**WHAT YOU NEED TO DO**
For the entries that follow, give the number of lines holding the string "subst" and nothing more.

**MATERIAL TO PROCESS**
(** X10.  When no file-system error occurs (the output directory can be
    made and the output of each file can be opened), a run of [main]
    writes, in the order of the files it was given, one file for each
    readable input of at least two records (the input's name under the
    output directory, holding the parsed records with the second sequence
    replaced) and nothing for any other input. *)
Theorem main_writes_expected_outputs (open_w : str -> option exn)
    (fasta_files : list file) :
  writable open_w ReplaceWCd.OUTPUT_DIR fasta_files ->
  written (trace (ReplaceWCd.main open_w None fasta_files))
  = flat_map (expected_outputs ReplaceWCd.OUTPUT_DIR
                ReplaceWCd.REPLACEMENT_SEQUENCE) fasta_files.
Proof.
  intros Hw. destruct fasta_files as [|f fs]; [reflexivity |].
  rewrite main_trace by exact Hw. cbn [trace fst].
  revert Hw. generalize (f :: fs). intros files Hw.
  change (written (Print ?a :: MakeDir ?b :: ?l)) with (written l).
  rewrite written_app, written_flat_map.
  change (written [Print ?c]) with (@nil (str * str)).
  rewrite app_nil_r. now apply written_runs.
Qed.

Lemma main_writes_expected_outputs_witness :
  let unreadable := (lit "MMP2/a.fasta", inl (OSError (lit "denied"))) : file in
  let short := (lit "MMP2/b.fasta",
                inr (lit ">a" ++ [Py.LF] ++ lit "AA" ++ [Py.LF])) : file in
  let good := (lit "MMP2/c.fasta",
               inr (lit ">a" ++ [Py.LF] ++ lit "AA" ++ [Py.LF]
                    ++ lit ">b" ++ [Py.LF] ++ lit "BB" ++ [Py.LF])) : file in
  written (trace (ReplaceWCd.main (fun _ => None) None
                    [unreadable; short; good]))
  = [(lit "output_fastas/c.fasta",
      ReplaceWCd.fasta_text 60
        [(lit ">a", lit "AA"); (lit ">b", ReplaceWCd.REPLACEMENT_SEQUENCE)])].
Proof.
  intros unreadable short good.
  apply (main_writes_expected_outputs (fun _ => None)
           [unreadable; short; good]).
  intros f _. reflexivity.
Defined.

(** X11.  A file picked up as [dir/name], where [name] is the name of a
    directory entry (no separator, not empty, not a lone dot), with at
    least two records is written, when its output can be opened, under
    the same name in the output directory: at the path
    [Path(output_dir) / name], which [pathlib] prints without a leading
    [./] and with single separators. *)
Theorem output_keeps_file_name (open_w : str -> option exn)
    (dir name text output_dir replacement_seq : str) :
  ~ In (ascii_of_nat 47) name ->
  name <> [] -> name <> lit "." ->
  2 <= length (ReplaceWCd.parse_lines (Py.readlines text)) ->
  open_w (path_div output_dir name) = None ->
  map fst (written (trace (ReplaceWCd.process_fasta_file open_w
                             (path_join dir name, inr text)
                             output_dir replacement_seq)))
  = [path_div output_dir name].
Proof.
  intros Hname _ _ Hlen Hw. rewrite written_process_fasta_file.
  unfold expected_outputs. cbn [fst snd].
  rewrite basename_path_join by exact Hname. rewrite Hw.
  destruct (ReplaceWCd.parse_lines (Py.readlines text))
    as [|r1 [|[h2 s2] rest]]; cbn in Hlen; try lia.
  reflexivity.
Qed.

Lemma output_keeps_file_name_witness :
  let text := lit ">TIMP3" ++ [Py.LF] ++ lit "CTCS" ++ [Py.LF]
              ++ lit ">MMP9" ++ [Py.LF] ++ lit "MSLW" ++ [Py.LF] in
  map fst (written (trace (ReplaceWCd.process_fasta_file (fun _ => None)
                             (path_join (lit "MMP2") (lit "t.fasta"), inr text)
                             (lit "./out") (lit "YNFFP"))))
  = [lit "out/t.fasta"].
Proof.
  intros text.
  apply (output_keeps_file_name (fun _ => None) (lit "MMP2") (lit "t.fasta")
           text (lit "./out") (lit "YNFFP"));
    [absent | discriminate | discriminate | vm_compute; lia | reflexivity].
Defined.

(** X12.  The file written for an input can be parsed back: when the
    sequences kept from the input and the replacement hold neither
    whitespace nor the marker, parsing the output gives the parsed input
    with the second sequence replaced.  The output is the one file
    written, unless it cannot be opened, in which case nothing is. *)
Theorem output_parses_back (open_w : str -> option exn)
    (path text output_dir replacement_seq : str)
    (r1 : str * str) (h2 s2 : str) (rest : OrderedDict.t) :
  ReplaceWCd.parse_lines (Py.readlines text) = r1 :: (h2, s2) :: rest ->
  forallb residue (snd r1) = true ->
  forallb residue replacement_seq = true ->
  Forall (fun rec => forallb residue (snd rec) = true) rest ->
  exists content,
    written (trace (ReplaceWCd.process_fasta_file open_w (path, inr text)
                      output_dir replacement_seq))
    = match open_w (path_div output_dir (basename path)) with
      | None => [(path_div output_dir (basename path), content)]
      | Some _ => []
      end
    /\ ReplaceWCd.parse_lines (Py.readlines content)
       = r1 :: (h2, replacement_seq) :: rest.
Proof.
  intros E H1 Hr Hrest.
  exists (ReplaceWCd.fasta_text 60 (r1 :: (h2, replacement_seq) :: rest)).
  split.
  - rewrite written_process_fasta_file. unfold expected_outputs.
    cbn [fst snd]. now rewrite E.
  - apply parse_fasta_text; [lia |].
    pose proof (NoDup_keys_parse_lines (Py.readlines text)) as Hnd.
    pose proof (parsed_records_stored text) as Hst.
    rewrite E in Hnd, Hst. split; [exact Hnd |].
    inversion Hst as [|x1 l1 [Hh1 _] Hst1]; subst.
    inversion Hst1 as [|x2 l2 [Hh2 _] Hst2]; subst. cbn [fst snd] in *.
    constructor; [now split |]. constructor; [now split |].
    rewrite Forall_forall in *. intros rec Hin.
    split; [now apply Hst2 | now apply Hrest].
Qed.

Lemma output_parses_back_witness :
  let text := lit ">TIMP3" ++ [Py.LF] ++ lit "CT" ++ [Py.LF] ++ lit "CS"
              ++ [Py.LF] ++ lit ">MMP9" ++ [Py.LF] ++ lit "MS LW" ++ [Py.LF] in
  exists content,
    written (trace (ReplaceWCd.process_fasta_file (fun _ => None)
                      (lit "MMP2/t.fasta", inr text)
                      (lit "out") (lit "YNFFP")))
    = [(lit "out/t.fasta", content)]
    /\ ReplaceWCd.parse_lines (Py.readlines content)
       = [(lit ">TIMP3", lit "CTCS"); (lit ">MMP9", lit "YNFFP")].
Proof.
  intros text.
  apply (output_parses_back (fun _ => None) (lit "MMP2/t.fasta") text
           (lit "out") (lit "YNFFP") (lit ">TIMP3", lit "CTCS") (lit ">MMP9")
           (lit "MS LW") []); try reflexivity.
  constructor.
Defined.

(** ** The splitter: every outcome *)

Lemma split_lines_header_only (filename output_folder l0 : str) :
  Py.startswith [Py.GT] l0 = true ->
  SeparateComplex.split_lines filename [l0] output_folder
  = ([], inl (IndexError (lit "list index out of range"))).
Proof.
  intros H0. unfold SeparateComplex.split_lines. rewrite H0. reflexivity.
Qed.

(** X13.  A file that holds nothing but a header line is not skipped with
    a warning: taking its second line raises [IndexError], which the loop
    body catches and reports; nothing is written. *)
Theorem header_only_file_reported
    (filename path text output_folder l0 : str) :
  Py.readlines text = [l0] ->
  Py.startswith [Py.GT] l0 = true ->
  SeparateComplex.process_entry filename (path, inr text) output_folder
  = ([Print (lit "Error processing file " ++ filename
             ++ lit ": list index out of range")],
     inr tt).
Proof.
  intros Hl H0. rewrite process_entry_unfold, Hl.
  now rewrite split_lines_header_only by exact H0.
Qed.

Lemma header_only_file_reported_witness :
  SeparateComplex.process_entry (lit "c.fasta")
    (lit "in/c.fasta", inr (lit ">cplx" ++ [Py.LF])) (lit "out")
  = ([Print (lit "Error processing file " ++ lit "c.fasta"
             ++ lit ": list index out of range")],
     inr tt).
Proof.
  exact (header_only_file_reported (lit "c.fasta") (lit "in/c.fasta")
           (lit ">cplx" ++ [Py.LF]) (lit "out") (lit ">cplx" ++ [Py.LF])
           eq_refl eq_refl).
Defined.

(** Each run of the loop body prints one line, after at most one write
    into the output folder. *)
Lemma process_entry_shape (filename : str) (f : file) (output_folder : str) :
  exists line,
    trace (SeparateComplex.process_entry filename f output_folder)
    = [Print line]
    \/ exists content,
         trace (SeparateComplex.process_entry filename f output_folder)
         = [WriteFile
              (path_join output_folder
                 (SeparateComplex.splitext_root filename
                  ++ lit "_separated.fasta")) content;
            Print line].
Proof.
  destruct f as [path [e|text]].
  - eexists. left. reflexivity.
  - rewrite process_entry_unfold.
    destruct (Py.readlines text) as [|l0 [|l1 rest]].
    + rewrite split_lines_not_fasta by exact I. eexists. left. reflexivity.
    + destruct (Py.startswith [Py.GT] l0) eqn:H0.
      * rewrite split_lines_header_only by exact H0.
        eexists. left. reflexivity.
      * rewrite split_lines_not_fasta by exact H0.
        eexists. left. reflexivity.
    + destruct (Py.startswith [Py.GT] l0) eqn:H0.
      * destruct (Py.split Py.COLON (Py.strip l1)) as [|a [|b [|c r]]] eqn:E.
        -- rewrite split_lines_rejects;
             [eexists; left; reflexivity | exact H0 | rewrite E; cbn; lia].
        -- rewrite split_lines_rejects;
             [eexists; left; reflexivity | exact H0 | rewrite E; cbn; lia].
        -- rewrite (split_lines_accepts filename output_folder l0 l1 rest
                      a b H0 E).
           eexists. right. eexists. reflexivity.
        -- rewrite split_lines_rejects;
             [eexists; left; reflexivity | exact H0 | rewrite E; cbn; lia].
      * rewrite split_lines_not_fasta by exact H0.
        eexists. left. reflexivity.
Qed.

Lemma printed_app (a b : list event) : printed (a ++ b) = printed a ++ printed b.
Proof. unfold printed. apply flat_map_app. Qed.

Lemma splitter_loop_trace (output_exists : bool)
    (listing : list SeparateComplex.dirent) (input_folder output_folder : str) :
  trace (SeparateComplex.process_fasta_files output_exists listing
           input_folder output_folder)
  = (if output_exists then []
     else [MakeDir output_folder;
           Print (lit "Created output directory: " ++ output_folder)])
    ++ flat_map
         (fun ent =>
            match snd ent with
            | Some content =>
                trace (SeparateComplex.process_entry (fst ent)
                         (path_join input_folder (fst ent), content)
                         output_folder)
            | None => []
            end) listing.
Proof.
  unfold SeparateComplex.process_fasta_files.
  rewrite for_each_total.
  - destruct output_exists; cbn [negb bind emit print ret trace fst app];
      [| do 2 f_equal]; apply flat_map_ext;
      intros [filename [content|]]; reflexivity.
  - intros [filename [content|]]; cbn [fst snd]; [| reflexivity].
    apply process_entry_total.
Qed.

(** X14.  The splitter's loop prints exactly one line for each regular
    file of the input folder (and one more when it had to create the
    output folder), is silent on subdirectories, writes at most one file
    per regular file, and returns normally. *)
Theorem splitter_one_line_per_file (output_exists : bool)
    (listing : list SeparateComplex.dirent) (input_folder output_folder : str) :
  let run := SeparateComplex.process_fasta_files output_exists listing
               input_folder output_folder in
  result run = inr tt
  /\ length (printed (trace run))
     = (if output_exists then 0 else 1) + length (filter is_regular listing)
  /\ length (written (trace run)) <= length (filter is_regular listing).
Proof.
  intros run. subst run. split; [apply process_fasta_files_total |].
  rewrite splitter_loop_trace, printed_app, written_app, !length_app.
  assert (Hhead : length (printed (if output_exists then []
                     else [MakeDir output_folder;
                           Print (lit "Created output directory: "
                                  ++ output_folder)]))
                  = (if output_exists then 0 else 1)
                  /\ length (written (if output_exists then []
                       else [MakeDir output_folder;
                             Print (lit "Created output directory: "
                                    ++ output_folder)])) = 0)
    by (destruct output_exists; split; reflexivity).
  destruct Hhead as [-> ->].
  generalize (if output_exists then 0 else 1). intros n.
  match goal with |- context [printed ?t] => set (tr := t) end.
  enough (H : length (printed tr) = length (filter is_regular listing)
              /\ length (written tr) <= length (filter is_regular listing))
    by (destruct H as [-> H]; split; lia).
  subst tr.
  induction listing as [|[filename [content|]] listing [IHp IHw]];
    cbn [flat_map filter is_regular fst snd length app].
  - split; [reflexivity | cbn; lia].
  - rewrite printed_app, written_app, !length_app.
    destruct (process_entry_shape filename
                (path_join input_folder filename, content) output_folder)
      as [line [->|[c ->]]]; cbn [printed written flat_map app length];
      split; lia.
  - split; [exact IHp | exact IHw].
Qed.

**ANSWER TO THIS EXERCISE**
4